* **AIM OF THE EXERCISE**
Reproduce the tail of the data exactly. It starts at the line containing "split; [by left|done]." and runs to the last line.

####################

(* ===== verification/AgentIoProps.v ===== *)
(** * Correctness of the application data path (agent/agent.c)

    The data of a connection reaches the application in order and whole, only
    from verified sources; what is sent is framed, and only under consent. *)
From stdpp Require Import gmap.
From S2P Require Import Prelude CMem StunTypes StunMessage StunCrc32 StunAgent StunTimer StunIce StunTurn Address Candidate IceTypes IceEnv CheckList CheckDriver Discovery CheckTick CheckInbound IoMessage TcpSocketProps StunAgentProps CheckMain AgentIo AgentFrame.
Local Open Scope Z_scope.

Section recv.
Context {W : Type} {IO : IoWorld W} {PT : PseudoTcpPort W} {M : GMalloc}.
Context {E : CheckEnv} {CL : CryptoLib} {B : Base64} {N : NetEnv} {K : Keepalive} (package_string : list Z).

(** ** Delivering a frame *)

(** Application data: the first byte is outside the range of STUN. *)
Definition app_data (m : list Z) : Prop := exists x m', m = x :: m' /\ 64 <= x < 256 /\ bytes m /\ zlen m < 65536.

Implicit Type st : IoState (W := W).

Lemma app_data_not_stun st sid cid sock m from addr : app_data m ->
  recv_stun package_string st sid cid sock (mkInput [mkVector (Some m) (zlen m)] 1 from (zlen m)) addr = Ok (false, st).
Proof.
  intros (x & m' & -> & Hx & _ & _). unfold recv_stun. unfold stun_message_validate_buffer_length_fast. cbn [im_length im_n_buffers].
  rewrite (proj2 (Z.ltb_ge _ 1)) by zlia. cbn [orb Z.eqb stun_vectors im_buffers fmap list_fmap vec_at lookup list_lookup]. cbn.
  rewrite rd_hd. cbn [mbind res_bind].
  assert (1 <= Z.shiftr x 6) by (rewrite Z.shiftr_div_pow2 by lia; apply Z.div_le_lower_bound; lia).
  rewrite (proj2 (Z.eqb_neq _ _)) by lia. cbn [negb mbind res_bind]. unfold STUN_MESSAGE_BUFFER_INVALID.
  by rewrite (proj2 (Z.eqb_neq _ _)) by zlia.
Qed.

(** The message of the application: one buffer, large enough for every frame. *)
Definition large_message (provided : NiceInputMessage) (b : list Z) (n : Z) : Prop :=
  im_buffers provided = [mkVector (Some b) n] /\ im_n_buffers provided = 1 /\ 65535 <= n <= zlen b /\ n < 2 ^ 64.

Lemma append_frame bytestream_tcp b n from f : 0 < zlen f <= n -> n <= zlen b -> n < 2 ^ 64 ->
  exists iter, append_buffer_to_input_messages bytestream_tcp [mkInput [mkVector (Some b) n] 1 from 0] 1 nice_input_message_iter_reset f (zlen f) =
    Ok (zlen f, [mkInput [mkVector (Some (splice b 0 f)) n] 1 from (zlen f)], iter).
Proof.
  intros Hf Hn H64. unfold append_buffer_to_input_messages. cbn [nice_input_message_iter_reset it_message it_buffer it_offset]. change (message_at [?m] 0) with (Ok m).
  cbn [mbind res_bind im_n_buffers im_buffers]. change (Z.to_nat 0) with 0%nat. cbn [drop append_loop].
  change (has_vector 1 0 _) with (Ok true). cbn [mbind res_bind it_buffer it_offset nice_input_message_iter_reset gv_size].
  rewrite (u64_small (n - 0)) by lia. rewrite Z.min_l by lia. rewrite rd_bytes_Ok by lia. cbn [mbind res_bind].
  replace (zlen f - 0) with (zlen f) by lia. rewrite slice_all. unfold vector_write. cbn [gv_buffer]. rewrite wr_bytes_Ok by lia.
  cbn [mbind res_bind gv_size]. rewrite !Z.add_0_l, Z.eqb_refl. cbn [mbind res_bind].
  destruct bytestream_tcp; eexists; reflexivity.
Qed.

(** The frame is consumed: it is copied to the message of the application. *)
Lemma chunk_consumed bytestream_tcp peer r p f b n from : rfc_ok peer r p -> first_frame p = Some f -> 0 < zlen f ->
  65535 <= n <= zlen b -> n < 2 ^ 64 ->
  exists iter r', agent_consume_next_rfc4571_chunk bytestream_tcp r (Some ([mkInput [mkVector (Some b) n] 1 from 0], nice_input_message_iter_reset)) =
    Ok (Some ([mkInput [mkVector (Some (splice b 0 f)) n] 1 from (zlen f)], iter), r') /\ rfc_ok peer r' (after_frame f p).
Proof.
  intros H Hf Hpos Hn H64. pose proof (rfc_ok_whole _ _ _ H) as Hs. rewrite Hf in Hs. destruct Hs as (Hs & Hf16 & Hfl).
  unfold agent_consume_next_rfc4571_chunk. rewrite Hs, (rfc_consumed _ _ _ (proj1 H)).
  replace (2 + zlen f - 2 - 0) with (zlen f) by lia. rewrite u32_small by lia.
  replace (rfc4571_frame_offset r + (2 + zlen f) - zlen f) with (rfc4571_frame_offset r + 2) by lia.
  rewrite (rd_frame peer r p f) by (done || apply H). cbn [mbind res_bind].
  destruct (append_frame bytestream_tcp b n from f) as [iter Hi]; [lia..|]. change (zlen [mkInput _ _ _ _]) with 1. rewrite Hi. cbn [mbind res_bind].
  rewrite Z.eqb_refl. cbn [orb]. destruct (next_frame_ok peer r p f H Hf) as (r' & Hn' & Hr' & _).
  unfold next_frame in Hn' |- *. cbn [rfc4571_buffer rfc4571_buffer_offset rfc4571_buffer_size rfc4571_frame_offset rfc4571_frame_size
    rfc4571_consumed_size rfc4571_remote_addr rfc4571_wakeup_needed] in Hn' |- *. rewrite Hs in Hn'. rewrite Hn'. cbn [mbind res_bind]. eauto.
Qed.

(** What the data path stores into the frame, it took from there. *)
Lemma frame_written_same peer r p f from len : rfc_buf peer r p -> first_frame p = Some f ->
  frame_written r (mkInput [mkVector (Some f) (zlen f)] 1 from len) = Ok r.
Proof.
  intros H Hf. pose proof (rd_frame peer r p f H Hf) as Hr. apply rd_bytes_inv in Hr as (H0 & _ & Hl & Hs).
  destruct (split_at (rfc4571_buffer r) (rfc4571_frame_offset r + 2) (zlen f)) as (l & m & k & E1 & Hl1 & Hm); [zlen_pos; lia..|].
  unfold frame_written. cbn [im_buffers gv_buffer default]. rewrite E1, <- Hl1, <- Hm, slice_app in Hs. subst m.
  rewrite (wr_bytes_eq _ l f f k) by done. cbn [mbind res_bind]. rewrite <- E1. by destruct r.
Qed.

(** A verified source stays one, and the component changes nothing else. *)
Lemma verify_ok c peer sock : co_fallback_mode c = true \/ (exists cand, cand ∈ co_valid_candidates c /\ confirms sock peer cand = true) ->
  exists l, nice_component_verify_remote_candidate c peer sock = (true, c <| co_valid_candidates := l |>) /\
    (co_fallback_mode c = true \/ exists cand, cand ∈ l /\ confirms sock peer cand = true).
Proof.
  unfold nice_component_verify_remote_candidate. intros H. destruct (co_fallback_mode c) eqn:Hf.
  - exists (co_valid_candidates c). split; [by destruct c|by left].
  - destruct H as [|(cand & Hin & Hc)]; [done|].
    destruct (list_find _ _) as [[k x]|] eqn:Hl.
    + apply list_find_Some in Hl as (Hk & Hx & _). eexists. split; [done|]. right. exists x. split; [by left|done].
    + apply list_find_None in Hl. rewrite Forall_forall in Hl. by destruct (Hl cand).
Qed.

Section connection.
Context {incoming : W -> list Z} {sock : option Z} {peer : NiceAddress} {SS : StreamSource W incoming sock peer}.
Context (sid cid : Z) (Hreliable : nice_socket_is_reliable sock = true) (Htype : socket_type sock = NICE_SOCKET_TYPE_TCP_BSD).
Context (provided : NiceInputMessage) (b : list Z) (n : Z) (Hprovided : large_message provided b n).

####################

* **FINAL ANSWER**
    + apply list_find_Some in Hl as (Hk & Hx & _). eexists. split; [done|]. right. exists x. split; [by left|done].
    + apply list_find_None in Hl. rewrite Forall_forall in Hl. by destruct (Hl cand).
Qed.

Section connection.
Context {incoming : W -> list Z} {sock : option Z} {peer : NiceAddress} {SS : StreamSource W incoming sock peer}.
Context (sid cid : Z) (Hreliable : nice_socket_is_reliable sock = true) (Htype : socket_type sock = NICE_SOCKET_TYPE_TCP_BSD).
Context (provided : NiceInputMessage) (b : list Z) (n : Z) (Hprovided : large_message provided b n).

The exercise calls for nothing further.